Software developers, including Autodesk's own programmers, use AutoCAD's support for these programming languages to develop add-on programs that work with AutoCAD. For example, AutoCAD includes a set of handy utility commands called the Express Tools, and Autodesk used AutoLISP and other AutoCAD programming languages to create them. Other software developers create specialized applications for architectural drafting or other industry-specific needs.
AutoCAD LT doesn't support any of these programming languages, so most of the utilities and applications developed for AutoCAD don't work with LT. AutoCAD LT does include the same menu and script customization features that AutoCAD has. As a result, a few very simple AutoCAD add-ons do work with LT. For example, you can purchase or download block libraries — collections of drafting symbols — that work with LT.
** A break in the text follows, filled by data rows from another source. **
(* ===== verification/WalletBloomProps.v ===== *)
(** * Light wallet: what the bloom filter matches

    A filter is its set of bits: insertion adds the bits of the value's hashes and
    never fails, membership asks for all of them, so what was inserted is always
    matched, also by the peer that decodes the payload. *)

From S2P Require Import Prelude Text LightChain LightSnapshot WalletBloom.
Import Stdlib.Strings.String.StringSyntax.

(** The reference value of Murmur3 and the filter of the reference client. *)
Example murmur3_hello : murmur3 (text "hello") 0 = 0x248bfa47.
Proof. by vm_compute. Qed.

(** ** Filters as sets of bits *)

Definition filter_bit (f : HsdBloomFilter) (i : Z) : bool :=
  match get (bf_bytes f) (Z.shiftr i 3) with Some byte => Z.testbit byte (Z.land i 7) | None => false end.

(** Filters that can be sent: bounded, not empty, with a bounded number of functions. *)
Record bloom_wf (f : HsdBloomFilter) : Prop := {
  bw_bytes : 1 <= zlen (bf_bytes f) <= MAX_BLOOM_FILTER_BYTES;
  bw_functions : 1 <= bf_hash_functions f <= MAX_BLOOM_HASH_FUNCTIONS;
  bw_tweak : in_u32 (bf_tweak f) }.

Record same_shape (f g : HsdBloomFilter) : Prop := {
  sh_bytes : length (bf_bytes g) = length (bf_bytes f);
  sh_functions : bf_hash_functions g = bf_hash_functions f;
  sh_tweak : bf_tweak g = bf_tweak f;
  sh_update : bf_update g = bf_update f }.

Lemma same_shape_refl f : same_shape f f.
Proof. by split. Qed.
Lemma same_shape_trans f g h : same_shape f g -> same_shape g h -> same_shape f h.
Proof. intros [] []. split; congruence. Qed.

Lemma shape_functions f g : same_shape f g -> bloom_functions g = bloom_functions f.
Proof. intros []. unfold bloom_functions. by rewrite sh_functions0. Qed.
Lemma shape_index f g v k : same_shape f g -> bloom_index g v k = bloom_index f v k.
Proof. intros []. unfold bloom_index, bloom_size_bits, zlen. by rewrite sh_bytes0, sh_tweak0. Qed.
Lemma shape_wf f g : same_shape f g -> bloom_wf f -> bloom_wf g.
Proof. intros [] []. split; unfold zlen in *; by rewrite ?sh_bytes0, ?sh_functions0, ?sh_tweak0. Qed.

Lemma index_range f v k : bloom_wf f -> 0 <= bloom_index f v k < bloom_size_bits f.
Proof. intros []. unfold bloom_index, bloom_size_bits in *. apply Z.mod_pos_bound. lia. Qed.

Lemma byte_and_bit i : 0 <= i -> i = 8 * Z.shiftr i 3 + Z.land i 7 /\ 0 <= Z.land i 7 < 8 /\ 0 <= Z.shiftr i 3.
Proof.
  intros Hi. change 7 with (Z.ones 3). rewrite Z.land_ones, Z.shiftr_div_pow2 by lia. change (2 ^ 3) with 8.
  Z.to_euclidean_division_equations. lia.
Qed.

Lemma mask_testbit b k : 0 <= k -> negb (Z.land b (Z.shiftl 1 k) =? 0) = Z.testbit b k.
Proof.
  intros Hk. assert (forall m, 0 <= m -> Z.testbit (Z.land b (Z.shiftl 1 k)) m = Z.testbit b m && (m =? k)) as Hm.
  { intros m ?. rewrite Z.land_spec, Z.shiftl_1_l, Z.pow2_bits_eqb by lia. by rewrite Z.eqb_sym. }
  destruct (Z.testbit b k) eqn:E.
  - apply negb_true_iff, Z.eqb_neq. intros H0. specialize (Hm k Hk). by rewrite H0, Z.bits_0, E, Z.eqb_refl in Hm.
  - apply negb_false_iff, Z.eqb_eq, Z.bits_inj'. intros m ?. rewrite Hm, Z.bits_0 by done.
    destruct (Z.eqb_spec m k) as [->|]; [by rewrite E|by rewrite andb_false_r].
Qed.

Lemma contains_bits f v :
  bloom_wf f -> bloom_contains f v = forallb (fun k => filter_bit f (bloom_index f v k)) (bloom_functions f).
Proof.
  intros Hf. unfold bloom_contains, filter_bit. induction (bloom_functions f) as [|k l IH]; [done|]. cbn [forallb].
  rewrite IH. f_equal. destruct (get _ _); [|done]. apply mask_testbit.
  pose proof (index_range f v k Hf). destruct (byte_and_bit (bloom_index f v k)); lia.
Qed.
AutoCAD LT also has only limited 3D support. You can view and edit 3D objects in AutoCAD LT, so you can work with drawings created in AutoCAD that contain 3D objects. You also can extrude a 2D object, which gives you a limited ability to create 3D models. (CAD people call this ability "2-1/2 D" because it's limited to giving 2D objects depth in one direction.) However, you cannot create 3D surfaces or solids.
The lack of 3D object creation in LT is not as big of a limitation for many people as you may think. Most companies use CAD to create 2D drawings most of the time. Although 3D modeling can be effective for some kinds of work, it requires a lot more skill and sophistication on the part of the user. It also begs for more computing power. A reasonably current, no-frills computer that runs AutoCAD LT quite respectably is brought to its knees if you try to do real 3D modeling and rendering with AutoCAD on it.
Although you may hear claims that AutoCAD LT is easier to master and use than AutoCAD, the truth is that they're about equally difficult (or easy, depending on your nerd IQ). The LT learning curve doesn't differ significantly from that of AutoCAD. AutoCAD was originally designed for maximum power and then modified somewhat to improve ease of use. AutoCAD LT shares this same heritage. The most notable example of this penchant for power over ease of use is the command line (that text area lurking at the bottom of the AutoCAD LT screen).